___ Supplied data ___

(** No character of the string is in [[A-Z]]. *)
Fixpoint no_upper (s : string) : bool :=
  match s with
  | EmptyString => true
  | String c rest => negb (is_upper c) && no_upper rest
  end.

(** No character of the string is changed by [str.lower()]. *)
Fixpoint no_capital (s : string) : bool :=
  match s with
  | EmptyString => true
  | String c rest => Ascii.eqb (lower_char c) c && no_capital rest
  end.

(** Attribute coercion by name: ["dtype"] through the type table,
    ["keepdims"] to a boolean, anything else unchanged. *)
Definition coerce (k : string) (v : attrval) : result pyval :=
  if String.eqb k "dtype" then (d <- tensor_type_lookup v ;; Ok (PyDType d))
  else if String.eqb k "keepdims" then Ok (PyBool (py_bool v))
  else Ok (Obj v).

(** The TensorFlow name of an attribute. *)
Definition tf_name (k : string) : string :=
  match dict_get k onnx_tf_attribute_map with
  | Some y => y
  | None => k
  end.

(** The value of the last pair with key [k] in a list of pairs. *)
Fixpoint last_binding {V : Type} (k : string) (l : list (string * V)) : option V :=
  match l with
  | [] => None
  | (k', v) :: rest =>
      match last_binding k rest with
      | Some w => Some w
      | None => if String.eqb k k' then Some v else None
      end
  end.

(** The attributes of a node with each value coerced, names unchanged. *)
Definition coerce_all (d : dict attrval) : result (list (string * pyval)) :=
  mapM (fun kv => v <- coerce (fst kv) (snd kv) ;; Ok (fst kv, v)) d.

(** Attributes under their TensorFlow names. *)
Definition rename_all (l : list (string * pyval)) : list (string * pyval) :=
  map (fun kv => (tf_name (fst kv), snd kv)) l.

(** The dictionary of raw inputs [run_node] feeds from. *)
Definition feed_of (node : OnnxNode) (inputs' : run_inputs) : dict ndarray :=
  match inputs' with
  | InputDict d => d
  | InputList l => dict_of_pairs (combine (inputs node) l)
  end.

(** Each raw input wrapped as a constant tensor. *)
Definition constants_of (feed : dict ndarray) : dict tfval :=
  dict_of_pairs (map (fun x => (fst x, Call tf_constant [Array (snd x)] [])) feed).

(** The assertion of [run_node] on a list of inputs. *)
Definition inputs_accepted (node : OnnxNode) (inputs' : run_inputs) : bool :=
  match inputs' with
  | InputDict _ => true
  | InputList l => Nat.eqb (List.length (inputs node)) (List.length l)
  end.

(** A name [collections.namedtuple] keeps as a field name: an identifier
    that is no keyword and does not start with an underscore. *)
Definition valid_field (isidentifier iskeyword : string -> bool) (name : string)
  : bool :=
  isidentifier name && negb (iskeyword name)
  && negb (starts_with_underscore name).

(** A dictionary as Python keeps it: no key twice. *)
Definition wf_dict {V : Type} (d : dict V) : Prop := NoDup (dict_keys d).

(** A rule that, whenever it returns, returns exactly one invocation. *)
Definition singleton_on_success (h : handler) : Prop :=
  forall node input_dict ops, h node input_dict = Ok ops -> exists op, ops = [op].

(** The lowered operator name has a translation rule. *)
Definition supported (node : OnnxNode) : bool :=
  let l := op_name_to_lower (op_type node) in
  dict_mem l onnx_tf_op_map || dict_mem ("handle_" ++ l) handlers.


(* ------------------------------------------------------------------ *)
(** ** Sample messages *)

Definition attr_ints (n : string) (l : list Z) : AttributeProto :=
  mkAttributeProto n None None None None [] l [].

Definition attr_int (n : string) (z : Z) : AttributeProto :=
  mkAttributeProto n None (Some z) None None [] [] [].

(** What [helper.make_attribute("axes", [])] gives: a name and no value. *)
Definition empty_axes : AttributeProto := attr_ints "axes" [].

(** A node that still carries the legacy [consumed_inputs] attribute. *)
Definition legacy_relu : NodeProto :=
  mkNodeProto "r" "Relu"
    [attr_ints "consumed_inputs" [0%Z]; attr_int "keepdims" 1%Z]
    ["x"] ["y"].

(** A constant tensor holding the scalar [q]. *)
Definition const_scalar (q : Q) : tfval := Call tf_constant [Array (scalar q)] [].

Definition relu_node : OnnxNode :=
  mkOnnxNode "r" "Relu" [] None ["x"] ["y"].

(** Convolution is an operator of the IR this backend has no rule for. *)
Definition conv_node : OnnxNode :=
  mkOnnxNode "c" "Conv" [("kernel_shape", PyInts [3%Z; 3%Z])] None
    ["x"; "w"] ["y"].

Definition gemm_node : OnnxNode :=
  mkOnnxNode "g" "Gemm" [] None ["a"; "b"; "c"] ["y"].

Definition one_input : dict tfval := [("x", const_scalar 1)].

Definition conv_inputs : dict tfval :=
  [("x", const_scalar 1); ("w", const_scalar 2)].

(** A RandomNormal node that names the deviation both ways. *)
Definition scale_then_stddev : OnnxNode :=
  mkOnnxNode "n" "RandomNormal"
    [("shape", PyInts [2%Z]); ("scale", PyFloat 2%Q); ("stddev", PyFloat 1%Q)]
    None [] ["y"].

Definition stddev_then_scale : OnnxNode :=
  mkOnnxNode "n" "RandomNormal"
    [("shape", PyInts [2%Z]); ("stddev", PyFloat 1%Q); ("scale", PyFloat 2%Q)]
    None [] ["y"].

(** A RandomUniform node asking for an element type the table leaves out. *)
Definition uniform_uint32 : OnnxNode :=
  mkOnnxNode "u" "RandomUniform"
    [("shape", PyInts [2%Z]); ("dtype", PyInt DataType.UINT32)] None [] ["y"].

Definition reduce_sum_node : OnnxNode :=
  mkOnnxNode "s" "ReduceSum"
    [("axes", PyInts [0%Z]); ("keepdims", PyInt 1)] None ["x"] ["y"].

Definition p_relu_node : OnnxNode :=
  mkOnnxNode "p" "PRelu" [] None ["x"; "slope"] ["y"].

Definition p_relu_inputs : dict tfval :=
  [("x", const_scalar (-3 # 1)); ("slope", const_scalar (1 # 4))].



(** A Split node with two outputs, as the IR defines the operator. *)
Definition split_proto : NodeProto :=
  mkNodeProto "sp" "Split"
    [attr_ints "split" [1%Z; 1%Z]; attr_int "axis" 0%Z]
    ["x"] ["a"; "b"].

Definition split_input : ndarray := mkArray [2%nat] [1; 2]%Q.

Definition split_op : tfval :=
  Call tf_split
    [Call tf_constant [Array split_input] [];
     Call tf_constant [Py (Obj (PyInts [1%Z; 1%Z]))] [];
     Py (Obj (PyInt 0))] [].

Definition sum_proto : NodeProto :=
  mkNodeProto "s" "Sum" [] ["a"; "b"] ["total"].

Definition cpu : Device := mkDevice CPU 0.

(** More sample nodes. *)
Definition trivial_node : OnnxNode :=
  mkOnnxNode "t" "Trivial" [("keepdims", PyInt 1)] None ["x"] ["y"].

Definition relu_lowercase_node : OnnxNode :=
  mkOnnxNode "other" "relu" [] (Some (PyInts [0%Z])) ["x"] ["z"; "w"].

(** The exceptions a failed lookup gives: a missing key, or a key that
    cannot be hashed. *)
Definition lookup_error (e : exn) : Prop := e = KeyError \/ e = TypeError.

Definition sub_node : OnnxNode :=
  mkOnnxNode "d" "Sub" [("broadcast", PyInt 0)] None ["x"; "y"] ["z"].

Definition sub_node_axis : OnnxNode :=
  mkOnnxNode "d" "Sub" [("broadcast", PyInt 1); ("axis", PyInt 1)] None
    ["x"; "y"] ["z"].

Definition split_node_attr : OnnxNode :=
  mkOnnxNode "sp" "Split" [("split", PyInts [1%Z; 1%Z]); ("axis", PyInt 0)] None
    ["x"] ["a"; "b"].

Definition two_inputs : dict tfval :=
  [("x", const_scalar 1); ("y", const_scalar 2)].

Definition conv_proto : NodeProto :=
  mkNodeProto "c" "Conv" [attr_ints "kernel_shape" [3%Z; 3%Z]] ["x"; "w"] ["y"].

Definition sum_two_inputs : run_inputs :=
  InputList [mkArray [2%nat] [1; 2]%Q; mkArray [2%nat] [10; 20]%Q].

(** A Sum node that names the same input twice. *)
Definition sum_twice_proto : NodeProto :=
  mkNodeProto "s" "Sum" [] ["a"; "a"] ["total"].

Definition reduce_sum_node_swapped : OnnxNode :=
  mkOnnxNode "s" "ReduceSum"
    [("keepdims", PyInt 1); ("axes", PyInts [0%Z])] None ["x"] ["y"].

Definition selu_no_input : OnnxNode :=
  mkOnnxNode "e" "Selu" [] None [] ["y"].

Definition three_inputs : dict tfval :=
  [("x", const_scalar 1); ("y", const_scalar 2); ("unused", const_scalar 3)].

(** Stand-ins for the surroundings of [run_node] in the examples: a checker
    that accepts every node, and Python's tests on ASCII names. *)
Definition accept_all (node : NodeProto) : bool := true.

Definition is_ident_start (c : ascii) : bool :=
  is_upper c || Ascii.eqb c "_"%char
  || ((97 <=? nat_of_ascii c) && (nat_of_ascii c <=? 122))%nat.

Fixpoint all_ident_chars (s : string) : bool :=
  match s with
  | EmptyString => true
  | String c r => (is_ident_start c || is_digit c) && all_ident_chars r
  end.

Definition ascii_identifier (s : string) : bool :=
  match s with
  | EmptyString => false
  | String c r => is_ident_start c && all_ident_chars r
  end.

Definition python_keyword (s : string) : bool :=
  existsb (String.eqb s)
    ["False"; "None"; "True"; "and"; "as"; "assert"; "async"; "await";
     "break"; "class"; "continue"; "def"; "del"; "elif"; "else"; "except";
     "finally"; "for"; "from"; "global"; "if"; "import"; "in"; "is";
     "lambda"; "nonlocal"; "not"; "or"; "pass"; "raise"; "return"; "try";
     "while"; "with"; "yield"].

(** A Relu node whose output is named by a number. *)
Definition relu_digit_proto : NodeProto :=
  mkNodeProto "r" "Relu" [] ["x"] ["0"].

(* ------------------------------------------------------------------ *)
(** * Properties *)

Local Open Scope list_scope.

(** ** Dictionaries *)

Section DictFacts.

Context {V : Type}.
Implicit Types (d : dict V) (k : string) (v : V).

Lemma eqb_flip : forall k k' : string, String.eqb k k' = String.eqb k' k.
Proof.
  intros k k'. destruct (String.eqb k k') eqn:E.
  - apply String.eqb_eq in E. subst. symmetry. apply String.eqb_refl.
  - destruct (String.eqb k' k) eqn:E'; [|reflexivity].
    apply String.eqb_eq in E'. subst. rewrite String.eqb_refl in E. discriminate.
Qed.

Lemma dict_get_set : forall k k' v d,
  dict_get k (dict_set k' v d) = if String.eqb k k' then Some v else dict_get k d.
Proof.
  intros k k' v d. induction d as [|[k0 v0] r IH]; simpl.
  - reflexivity.
  - destruct (String.eqb k' k0) eqn:E; simpl.
    + apply String.eqb_eq in E. subst k0.
      destruct (String.eqb k k'); reflexivity.
    + rewrite IH. destruct (String.eqb k k0) eqn:E0; [|reflexivity].
      apply String.eqb_eq in E0. subst k0.
      rewrite eqb_flip, E. reflexivity.
Qed.

Lemma dict_get_remove : forall k k' d,
  dict_get k (dict_remove k' d) = if String.eqb k k' then None else dict_get k d.
Proof.
  intros k k' d. induction d as [|[k0 v0] r IH]; simpl.
  - destruct (String.eqb k k'); reflexivity.
  - destruct (String.eqb k' k0) eqn:E; simpl.
    + apply String.eqb_eq in E. subst k0. rewrite IH.
      destruct (String.eqb k k'); reflexivity.
    + rewrite IH. destruct (String.eqb k k0) eqn:E0; [|reflexivity].
      apply String.eqb_eq in E0. subst k0.
      rewrite eqb_flip, E. reflexivity.
Qed.

Lemma dict_get_None_keys : forall k d,
  dict_get k d = None <-> ~ In k (dict_keys d).
Proof.
  intros k d. induction d as [|[k0 v0] r IH]; simpl.
  - tauto.
  - destruct (String.eqb k k0) eqn:E.
    + apply String.eqb_eq in E. subst. split; [discriminate | tauto].
    + apply String.eqb_neq in E. rewrite IH. split.
      * intros H [H1 | H1]; [congruence | tauto].
      * tauto.
Qed.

___

*Activity*. Lines to set down from above: the line with "c) && no_upper rest", the line with "c && no_capital rest", and every line between, each exactly as written.

*Task result*.
  | String c rest => negb (is_upper c) && no_upper rest
  end.

(** No character of the string is changed by [str.lower()]. *)
Fixpoint no_capital (s : string) : bool :=
  match s with
  | EmptyString => true
  | String c rest => Ascii.eqb (lower_char c) c && no_capital rest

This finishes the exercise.